Astral Speedometer. The redshift was first discovered by Edwin P. Hubble, most famous of the Palomar astronomers, and on it he based his startling theory of "the expanding universe." The spectrum of an astronomical object (a star or nebula) shows numerous bright or dark lines, each representing light of a certain wave length. If the object is stationary in relation to the earth, the lines are in the same places as in the spectrum of the sun. But if it is moving away from the earth, the lines shift toward the red end of the spectrum, because the receding motion "pulls out" the light waves and makes them more like the red (long) waves. The faster the object is receding, the more its light shifts toward the red. So the redshift can be used as a speedometer to measure how fast the nebulae are moving away from the earth.

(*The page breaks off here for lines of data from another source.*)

(* ===== verification/GrantMachine.v ===== *)
(** The grant service as a machine, and the authority it refines.

    The concrete machine holds the grants that were signed; a step serves a
    request with any token at all, or delegates.  The calls of the services a
    run makes are its trace.  The abstract machine knows one grant, the root,
    and makes the calls that grant permits ([permitted]).  The simulation
    relation says that every signed grant is [below] the root. *)
From Stdlib Require Import Ascii.
From S2P Require Import Prelude PyStr PyDict PyFloat PyJson PyJsonText FnMatch WritePrefix.
From S2P Require Import Grants GrantTokens GrantService GrantFacts GrantTokenFacts.
Open Scope Z_scope.

(** * Calls of a program *)

(** Every call [m] can make, whatever the answers, satisfies [P], and every
result it can return satisfies [Q]. *)
Fixpoint safe {A} (P : ∀ X, call X → Prop) (Q : A → Prop) (m : prog A) : Prop :=
  match m with
  | Ret a => Q a
  | Fail _ => True
  | Do c k => P _ c ∧ ∀ x, safe P Q (k x)
  end.

Definition anything {A} (_ : A) : Prop := True.

Section safe_rules.
Context (P : ∀ X, call X → Prop).

Lemma safe_bind {A B} (Q : A → Prop) (R : B → Prop) (m : prog A) (f : A → prog B) :
  safe P Q m → (∀ a, Q a → safe P R (f a)) → safe P R (m ≫= f).
Proof.
  intros Hm Hf. induction m as [a|e|X c k IH]; cbn in *; [by apply Hf|done|].
  destruct Hm as [Hc Hk]. split; [done|]. intros x. by apply IH.
Qed.

Lemma safe_pure {A B} (R : B → Prop) (m : res A) (f : A → prog B) :
  (∀ a, m = Ok a → safe P R (f a)) → safe P R (pure m ≫= f).
Proof. destruct m as [a|e]; [|done]. intros H. by apply H. Qed.

Lemma safe_ask {X B} (R : B → Prop) (c : call X) (f : X → prog B) :
  P X c → (∀ x, safe P R (f x)) → safe P R (ask c ≫= f).
Proof. intros Hc Hf. split; [done|]. exact Hf. Qed.

Lemma safe_catch {A} (Q : A → Prop) (m : prog A) h :
  safe P Q m → (∀ s d, safe P Q (h s d)) → safe P Q (catch_http m h).
Proof.
  intros Hm Hh. induction m as [a|e|X c k IH]; cbn in *; [done|by destruct e|].
  destruct Hm as [Hc Hk]. split; [done|]. intros x. by apply IH.
Qed.
End safe_rules.

(** A call that has been made. *)
Definition label : Type := { X : Type & call X }.

(** The calls made on the way to some point of [m], for some answers. *)
Inductive runs {A} : prog A → list label → Prop :=
  | runs_stop m : runs m []
  | runs_unanswered X (c : call X) k : runs (Do c k) [existT X c]
  | runs_call X (c : call X) k x ls : runs (k x) ls → runs (Do c k) (existT X c :: ls).

Lemma safe_runs {A} P (Q : A → Prop) (m : prog A) ls :
  safe P Q m → runs m ls → Forall (λ l, P (projT1 l) (projT2 l)) ls.
Proof.
  intros Hm H. induction H as [m|X c k|X c k x ls Hr IH]; [constructor| |].
  { destruct Hm as [Hc _]. constructor; [exact Hc|constructor]. }
  destruct Hm as [Hc Hk]. constructor; [exact Hc|]. apply IH, Hk.
Qed.

(** * What a grant permits *)

Definition repo_path (repo inner : string) : string := "agents/" +:+ repo +:+ "/" +:+ inner.

Definition scope_named (scope : string) : source_scope :=
  if scope =s? "write" then WriteSource else ReadSource.
(** * dev-prod-report: pull-request metrics of [index.js]

    A shallow embedding of the metrics code of [index.js]: the detail
    aggregator [fetchPRDetails], the bounded-range pass
    [calculatePRMetrics] with the summary lines of [generateReport], and
    the rolling-week pass, ranking and table rows of
    [generateWeeklyPRReport].

    Modelling conventions.
    - A [moment] is its epoch value in milliseconds, a [Z]; only valid
      moments are modelled.
    - A JavaScript number that holds a count is a [nat]; one that holds a
      sum of durations in hours is a rational [Q] (the exact value; binary
      rounding of the doubles is not modelled); the result of a division
      is a [Number], which adds [NaN] and the two infinities.
    - A promise is its outcome, a [Completion]: fulfilled with a value or
      rejected with an error.  [await] is the bind of that monad and
      [try]/[catch] is [try_catch].
    - The remote API is a record of functions [Octokit], one per endpoint
      the code calls; within one run it answers a given request the same
      way every time.
    - The plain object [metrics.contributors] is a [gmap string _]; author
      handles that name a member of [Object.prototype] are outside the
      model.  The [Map]s [details] and [prDetailsByRepo] are [gmap]s; the
      [Map] [contributorMetrics], whose insertion order feeds the ranking,
      is an association list with one entry per key. *)

From Stdlib Require Import QArith Qround Qabs.
From stdpp Require Import gmap strings list fin_maps sorting pretty.

Local Open Scope string_scope.
Local Open Scope Z_scope.

(** ** Outcomes of asynchronous calls *)

Inductive Completion (A : Type) : Type :=
  | Normal (a : A)
  | Throw (e : string).
Arguments Normal {A} a.
Arguments Throw {A} e.

Definition await {A B} (c : Completion A) (k : A → Completion B) : Completion B :=
  match c with
  | Normal a => k a
  | Throw e => Throw e
  end.

Definition try_catch {A} (body : Completion A) (handler : string → Completion A)
  : Completion A :=
  match body with
  | Normal a => Normal a
  | Throw e => handler e
  end.

#[global] Instance Completion_ret : MRet Completion := λ A a, Normal a.
#[global] Instance Completion_bind : MBind Completion := λ A B k c, await c k.

(** [Promise.all] of three promises: fulfilled with the triple when all
    three are, rejected otherwise. *)
Definition Promise_all3 {A B C} (a : Completion A) (b : Completion B)
    (c : Completion C) : Completion (A * B * C) :=
  x ← a; y ← b; z ← c; Normal (x, y, z).

(** ** Data model *)

Inductive PRState := Open | Closed.

#[global] Instance PRState_eq_dec : EqDecision PRState.
Proof. solve_decision. Defined.

Record PullRequest := {
  number : Z;
  repoName : string;
  state : PRState;
  user_login : string;
  created_at : Z;
  merged_at : option Z;
  closed_at : option Z;
  updated_at : Z
}.

Record Comment := { comment_body : string }.
Record Review := { review_state : string }.

Record PRDetail := {
  totalComments : nat;
  reviewComments : nat;
  discussionComments : nat;
  reviews : nat;
  approvals : nat;
  changesRequested : nat
}.

Record Octokit := {
  pulls_list : string → Completion (list PullRequest);
  issues_listComments : string → Z → Completion (list Comment);
  pulls_listReviewComments : string → Z → Completion (list Comment);
  pulls_listReviews : string → Z → Completion (list Review)
}.

(** ** moment.js operations used by the code *)

Definition isAfter (a b : Z) : bool := b <? a.
Definition isBefore (a b : Z) : bool := a <? b.

(** [t.isBetween(from, to, null, '[]')] *)
Definition isBetween (t from to : Z) : bool :=
  negb (isBefore t from) && negb (isAfter t to).

(** moment's [absFloor]: [Math.ceil] below zero, [Math.floor] otherwise. *)
Definition absFloor (x : Q) : Z :=
  if Qlt_le_dec x 0 then Qceiling x else Qfloor x.

(** [a.diff(b, 'hours', asFloat)]: the difference in milliseconds divided
    by 36e5, passed through [absFloor] unless [asFloat] is set. *)
Definition diff_hours (a b : Z) (asFloat : bool) : Q :=
  let output := Qmake (a - b) 3600000 in
  if asFloat then output else inject_Z (absFloor output).

(** ** fetchPRs *)

Definition tagRepo (repo : string) (pr : PullRequest) : PullRequest :=
  {| number := number pr; repoName := repo; state := state pr;
     user_login := user_login pr; created_at := created_at pr;
     merged_at := merged_at pr; closed_at := closed_at pr;
     updated_at := updated_at pr |}.

Definition fetchPRs (octokit : Octokit) (repo : string) : Completion (list PullRequest) :=
  try_catch
    (prs ← pulls_list octokit repo; Normal (map (tagRepo repo) prs))
    (λ _, Normal []).

(** ** fetchPRDetails *)

Definition zeroDetail : PRDetail :=
  {| totalComments := 0; reviewComments := 0; discussionComments := 0;
     reviews := 0; approvals := 0; changesRequested := 0 |}.

Definition hasState (s : string) (r : Review) : bool :=
  bool_decide (review_state r = s).

(** The body of the [try] block, up to the value passed to [details.set]. *)
Definition detailOf (octokit : Octokit) (repo : string) (prNumber : Z)
  : Completion PRDetail :=
  '(comments, reviewCommentsL, reviewsL) ←
     Promise_all3 (issues_listComments octokit repo prNumber)
                  (pulls_listReviewComments octokit repo prNumber)
                  (pulls_listReviews octokit repo prNumber);
  let discussion := length comments in
  let reviewCommentsCount := length reviewCommentsL in
  let reviewsCount := length reviewsL in
  let approved := length (filter (λ r, hasState "APPROVED" r = true) reviewsL) in
  let changes := length (filter (λ r, hasState "CHANGES_REQUESTED" r = true) reviewsL) in
  Normal {| totalComments := (discussion + reviewCommentsCount)%nat;
            reviewComments := reviewCommentsCount;
            discussionComments := discussion;
            reviews := reviewsCount;
            approvals := approved;
            changesRequested := changes |}.

(** The [for] loop over [prNumbers], threading the [details] map. *)
Fixpoint fetchLoop (octokit : Octokit) (repo : string) (prNumbers : list Z)
    (details : gmap Z PRDetail) : Completion (gmap Z PRDetail) :=
  match prNumbers with
  | [] => Normal details
  | prNumber :: rest =>
      details' ← try_catch
        (d ← detailOf octokit repo prNumber; Normal (<[prNumber := d]> details))
        (λ _, Normal (<[prNumber := zeroDetail]> details));
      fetchLoop octokit repo rest details'
  end.

Definition fetchPRDetails (octokit : Octokit) (repo : string) (prNumbers : list Z)
  : Completion (gmap Z PRDetail) :=
  fetchLoop octokit repo prNumbers ∅.

(** What one iteration stores for [prNumber]: the fetched record, or the
    all-zero record when the fetch is rejected. *)
Definition storedDetail (octokit : Octokit) (repo : string) (prNumber : Z) : PRDetail :=
  match detailOf octokit repo prNumber with
  | Normal d => d
  | Throw _ => zeroDetail
  end.

Definition fetchFails (octokit : Octokit) (repo : string) (prNumber : Z) : Prop :=
  ∃ e, detailOf octokit repo prNumber = Throw e.

(** Two clients answer the three detail requests for [n] alike. *)
Definition sameAnswers (o1 o2 : Octokit) (repo : string) (n : Z) : Prop :=
  issues_listComments o1 repo n = issues_listComments o2 repo n ∧
  pulls_listReviewComments o1 repo n = pulls_listReviewComments o2 repo n ∧
  pulls_listReviews o1 repo n = pulls_listReviews o2 repo n.

(** ** Numbers and their formatting *)

Inductive Number :=
  | Finite (q : Q)
  | NaN
  | Infinity (negative : bool).

(** [x / y] on finite operands: a zero divisor gives [NaN] or an
    infinity. *)
Definition Number_div (x y : Q) : Number :=
  if Qeq_bool y 0 then
    if Qeq_bool x 0 then NaN
    else Infinity (if Qlt_le_dec x 0 then true else false)
  else Finite (x / y).

(** [x === 0] *)
Definition Number_isZero (x : Number) : bool :=
  match x with
  | Finite q => Qeq_bool q 0
  | _ => false
  end.

(** [x.toFixed(1)] on a finite [x]: sign, then the integer [n] nearest to
    [10 * |x|] (the larger one on a tie) written with a point before its
    last digit. *)
Definition toFixed1 (x : Q) : string :=
  let s := if Qlt_le_dec x 0 then "-" else "" in
  let n := Qfloor (Qabs x * 10 + (1 # 2))%Q in
  s ++ pretty (n / 10) ++ "." ++ pretty (n mod 10).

Hubble found that all distant nebulae are moving away from the earth at spectacular speeds, and that the more distant they are, the faster they move. Using more delicate techniques, his colleague Humason continued his work. With the 100-inch Mt. Wilson telescope, Humason photographed nebulae whose red-shifts indicate that they are receding at 25,000 m.p.s.

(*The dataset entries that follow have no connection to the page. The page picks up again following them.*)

(** X8: in the ['Affiliation List'] column [create_affiliation_columns]
    makes, the cell of a row lists the tokens of the row without
    repetition: none for a null cell, at least one for a text (the empty
    text has the empty token). *)
Theorem affiliation_list_cells (df : DataFrame) raw :
  getitem df "Constituent Affiliation" = Ok raw ->
  Forall (fun v => text_or_null v = true) (values raw) ->
  exists out tokens lists,
    create_affiliation_columns df = ([], Ok (out, tokens)) /\
    getitem out "Affiliation List" = Ok lists /\
    length (values lists) = length (values raw) /\
    forall i v, values raw !! i = Some v ->
      exists l,
        values lists !! i = Some (VList l) /\
        NoDup l /\
        (forall t, t ∈ l <-> t ∈ affiliation_tokens v) /\
        (isna v = true -> l = []) /\
        (forall s, v = VStr s -> l <> []).
Proof.
  intros Hraw Htext.
  destruct (create_affiliation_columns_text df raw Hraw Htext)
    as (out & Hrun & _ & Hlists & _).
  eexists out, _, _. split; [exact Hrun|]. split; [exact Hlists|].
  rewrite values_token_lists.
  split; [by rewrite length_fmap|].
  intros i v Hv. exists (elements (affiliation_tokens v)).
  rewrite list_lookup_fmap, Hv. split; [done|]. split; [apply NoDup_elements|].
  split; [intros t; apply elem_of_elements|]. split.
  - intros Hna. destruct v; try done; by rewrite elements_empty.
  - intros s -> Hnil. apply elements_empty_inv in Hnil.
    pose proof (str_split_not_nil "," (str_replace nl "," s)) as Hsplit.
    destruct (str_split "," (str_replace nl "," s)) as [|t ts] eqn:Hts; [done|].
    simpl in Hnil. rewrite Hts in Hnil. simpl in Hnil.
    apply (not_elem_of_empty (C := gset string) t). rewrite <- Hnil.
    apply elem_of_union_l, elem_of_singleton. done.
Qed.

(** X9: the two ways [create_affiliation_columns] gives no columns: for a
    table without the ['Constituent Affiliation'] column it logs an error
    and returns the table as it is with no affiliation; for a table with a
    cell in that column that is neither null nor text it raises. *)
Theorem affiliation_columns_refused (df : DataFrame) :
  ("Constituent Affiliation" ∉ names df ->
   create_affiliation_columns df =
     ([(ERROR, "Constituent Affiliation column missing.")], Ok (df, ∅))) /\
  (forall raw,
     getitem df "Constituent Affiliation" = Ok raw ->
     Exists (fun v => text_or_null v = false) (values raw) ->
     exists e, create_affiliation_columns df = ([], Raise e)).
Proof.
  split.
  - intros Habsent%has_column_false. unfold create_affiliation_columns.
    by rewrite Habsent.
  - intros raw Hraw Hbad. unfold create_affiliation_columns.
    assert (has_column "Constituent Affiliation" df = true) as ->.
    { apply has_column_true. apply getitem_Ok in Hraw.
      by apply (lookup_col_names _ _ raw). }
    cbn [negb]. rewrite Hraw. cbn [mbind res_bind]. unfold series_map.
    destruct (map_res_Raise clean_affiliations (values raw)) as [e ->]; [|by exists e].
    eapply Exists_impl; [exact Hbad|]. intros v Hv.
    destruct v as [| |b|n|f|s|ns|l]; try destruct f; simpl in Hv; try done;
      by eexists.
Qed.
(** [constructor(url, options = {})] *)
Definition new_SSEClient (options : Options) : SSEClient :=
  {| reconnectDelay :=
       match opt_reconnectDelay options with
       | Some d => if d =? 0 then 5000 else d
       | None => 5000
       end;
     maxRetries :=
       match opt_maxRetries options with
       | Some m => if m =? 0 then None else Some m
       | None => None
       end;
     retries := 0;
     eventSource := None;
     reconnectTimer := None;
     isManualClose := false |}.

(** What the client does to the outside, in order. *)
Inductive Output : Type :=
| NewEventSource (id : positive)
| SourceClosed (id : positive)
| OnMessage
| ParseError
| OnError
| Reconnecting (delay attempt : Z)
| MaxRetriesReached
| OnOpen.

(** The client together with the browser state it acts on: the timers set
    by [setTimeout] that have neither fired nor been cleared, and the
    supplies of fresh identifiers. *)
Record World : Type := mkWorld {
  client : SSEClient;
  timers : list (positive * Z);
  nextTimer : positive;
  nextSource : positive;
  log : list Output
}.

Definition emit (o : Output) (w : World) : World :=
  {| client := client w; timers := timers w; nextTimer := nextTimer w;
     nextSource := nextSource w; log := log w ++ [o] |}.

Definition setClient (c : SSEClient) (w : World) : World :=
  {| client := c; timers := timers w; nextTimer := nextTimer w;
     nextSource := nextSource w; log := log w |}.

Definition set_retries (r : Z) (c : SSEClient) : SSEClient :=
  {| reconnectDelay := reconnectDelay c; maxRetries := maxRetries c;
     retries := r; eventSource := eventSource c;
     reconnectTimer := reconnectTimer c; isManualClose := isManualClose c |}.

Definition set_eventSource (e : option positive) (c : SSEClient) : SSEClient :=
  {| reconnectDelay := reconnectDelay c; maxRetries := maxRetries c;
     retries := retries c; eventSource := e;
     reconnectTimer := reconnectTimer c; isManualClose := isManualClose c |}.

Definition set_reconnectTimer (t : option positive) (c : SSEClient)
  : SSEClient :=
  {| reconnectDelay := reconnectDelay c; maxRetries := maxRetries c;
     retries := retries c; eventSource := eventSource c;
     reconnectTimer := t; isManualClose := isManualClose c |}.

Definition set_isManualClose (b : bool) (c : SSEClient) : SSEClient :=
  {| reconnectDelay := reconnectDelay c; maxRetries := maxRetries c;
     retries := retries c; eventSource := eventSource c;
     reconnectTimer := reconnectTimer c; isManualClose := b |}.

(** [setTimeout(callback, delay)]: a fresh pending timer. *)
Definition setTimeout (delay : Z) (w : World) : positive * World :=
  let id := nextTimer w in
  (id, {| client := client w; timers := timers w ++ [(id, delay)];
          nextTimer := Pos.succ id; nextSource := nextSource w;
          log := log w |}).

Definition remove_timer (id : positive) (ts : list (positive * Z))
  : list (positive * Z) :=
  List.filter (fun t => negb (Pos.eqb (fst t) id)) ts.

Blue to Green. The 200-inch Palomar telescope was built primarily for studying more distant nebulae. It can photograph them as faint blurs at distances something like one billion lightyears, but getting their spectra is more difficult. The light from the nebula is concentrated by the telescope's great mirror upon a prism, which spreads it into a spectrum one-tenth of an inch long. So dim is the image on the photographic plate that four to six hours of exposure are needed to make the picture.
In the most distant nebulae studied so far, the bright "H" and "K" lines of glowing calcium, which are normally blue, are shifted into the green band of the spectrum. If they were bright enough to be seen in color, human eyes would actually see them as green instead of blue. This means that the motion of the nebula has lengthened the wave length of its blue light by more than 800 angstroms (.000003 in.). "It's a tremendous shift," says Dr. Hubble. "In our own stellar system, the average shift is only a fraction of one angstrom."
Tired Light. The spectroscopic limit of the Palomar telescope has not yet been reached. Humason believes that in time he can measure the redshift of nebulae 500 million light-years away. But without other parallel advances, even that study will not clear up the mystery of the expanding universe. No one yet is sure why it is expanding, how long it has done so, or how long it will continue.
Some skeptical cosmologists do not admit that the redshift necessarily means that the nebulae are moving. Perhaps, they say, their light "gets tired," losing some of its energy during its tremendous journey through space. Since loss of energy would lengthen the wave length of light, a sufficient amount of fatigue would account for the shift toward the red in the spectrum.
Another theory was developed by Britain's late Mathematician Edward A. Milne, who died last year. The light from the distant nebulae, said Milne, is "fossil light." It started its journey several hundred million years ago, and light in those ancient days may have been different from light today, just as dinosaurs are different from modern animals. The glowing calcium atoms that now give blue light, for instance, may have given green light then. When the fossil green light reaches the earth, Milne said, it fools astronomers into thinking that the nebulae it came from are moving away from the earth.
Drs. Hubble and Humason leave such explanations to cosmologists. "We are observers," they say proudly. "We report what we see."
* A light-year is the distance that light, traveling at 186,000 m.p.s., covers in one year: 5,865,696,000,000 miles.